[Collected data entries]
(** * Personal notes organizer: the note state engine of [routes/+page]

    A shallow embedding of the script block of the notes page (storage
    helpers, note store, selection, filtering and sorting), followed by the
    properties of the specification that concern it.

    Conventions of the embedding.
    - A JavaScript string is a [string]; every character is one code unit.
    - A timestamp ([Date.now()]) is an integer, passed to the operation that
      reads the clock; [crypto.randomUUID()] is passed in the same way.
    - [undefined] for an optional property is [None]; [null] is [Null].
    - Host built-ins whose definition is not part of the repository
      ([JSON.parse], [JSON.stringify], [String.prototype.toLowerCase],
      [Intl.Collator.compare], the [browser] flag) are Section variables.
    - [localStorage] is a finite map from keys to strings together with the
      number of [setItem] calls it has received. *)

From Stdlib Require Import ZArith Ascii String Lia Sorted.
From stdpp Require Import base list strings gmap.

Local Open Scope Z_scope.

(** ** JavaScript values used by the page *)

(** [string | null] *)
Inductive nullable (A : Type) : Type :=
  | Null : nullable A
  | Val (a : A) : nullable A.
Arguments Null {A}.
Arguments Val {A} a.

(** The outcome of evaluating code that may throw. *)
Inductive completion (A : Type) : Type :=
  | Normal (a : A) : completion A
  | Throw (e : string) : completion A.
Arguments Normal {A} a.
Arguments Throw {A} e.

Definition bind {A B} (c : completion A) (k : A -> completion B) : completion B :=
  match c with
  | Normal a => k a
  | Throw e => Throw e
  end.

(** [try { body } catch { handler }] *)
Definition try_catch {A} (body : completion A) (handler : string -> completion A)
  : completion A :=
  match body with
  | Normal a => Normal a
  | Throw e => handler e
  end.

(** A JavaScript number as far as the page computes with them: an integer
    or [NaN] (which [Number(undefined)] produces). *)
Inductive number : Type :=
  | NaN : number
  | Num (z : Z) : number.

Definition number_sub (a b : number) : number :=
  match a, b with
  | Num x, Num y => Num (x - y)
  | _, _ => NaN
  end.

(** ToBoolean on a number: [0] and [NaN] are falsy. *)
Definition number_truthy (a : number) : bool :=
  match a with
  | NaN => false
  | Num z => negb (z =? 0)
  end.

(** [a || b] on numbers. *)
Definition number_or (a b : number) : number :=
  if number_truthy a then a else b.

(** [Number(b)] for [b : boolean | undefined]. *)
Definition Number_of_boolean (b : option bool) : number :=
  match b with
  | None => NaN
  | Some true => Num 1
  | Some false => Num 0
  end.

(** ToBoolean on [boolean | undefined]. *)
Definition boolean_truthy (b : option bool) : bool :=
  match b with
  | Some true => true
  | _ => false
  end.

(** [!s] for [s : string | null]: [null] and the empty string are falsy. *)
Definition string_falsy (s : option string) : bool :=
  match s with
  | None => true
  | Some EmptyString => true
  | Some _ => false
  end.

(** [a ?? b] *)
Definition nullish {A} (a b : option A) : option A :=
  match a with
  | Some x => Some x
  | None => b
  end.

(** ** Arrays *)

(** [arr[i]] for an arbitrary integer index: [undefined] out of range. *)
Definition array_get {A} (arr : list A) (i : Z) : option A :=
  if i <? 0 then None else arr !! Z.to_nat i.

(** [arr.findIndex(p)]: the first index whose element satisfies [p], or -1. *)
Fixpoint findIndex {A} (p : A -> bool) (arr : list A) : Z :=
  match arr with
  | [] => -1
  | x :: rest =>
      if p x then 0
      else let r := findIndex p rest in
           if r =? -1 then -1 else r + 1
  end.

# [What to produce]
For this exercise, output exactly the lines above from the line with "a => Normal a" to the line with "(** ToBoolean on [boolean | undefined]. *)", counting both, and leave out the rest.

# [Exercise result]
  | Normal a => Normal a
  | Throw e => handler e
  end.

(** A JavaScript number as far as the page computes with them: an integer
    or [NaN] (which [Number(undefined)] produces). *)
Inductive number : Type :=
  | NaN : number
  | Num (z : Z) : number.

Definition number_sub (a b : number) : number :=
  match a, b with
  | Num x, Num y => Num (x - y)
  | _, _ => NaN
  end.

(** ToBoolean on a number: [0] and [NaN] are falsy. *)
Definition number_truthy (a : number) : bool :=
  match a with
  | NaN => false
  | Num z => negb (z =? 0)
  end.

(** [a || b] on numbers. *)
Definition number_or (a b : number) : number :=
  if number_truthy a then a else b.

(** [Number(b)] for [b : boolean | undefined]. *)
Definition Number_of_boolean (b : option bool) : number :=
  match b with
  | None => NaN
  | Some true => Num 1
  | Some false => Num 0
  end.

(** ToBoolean on [boolean | undefined]. *)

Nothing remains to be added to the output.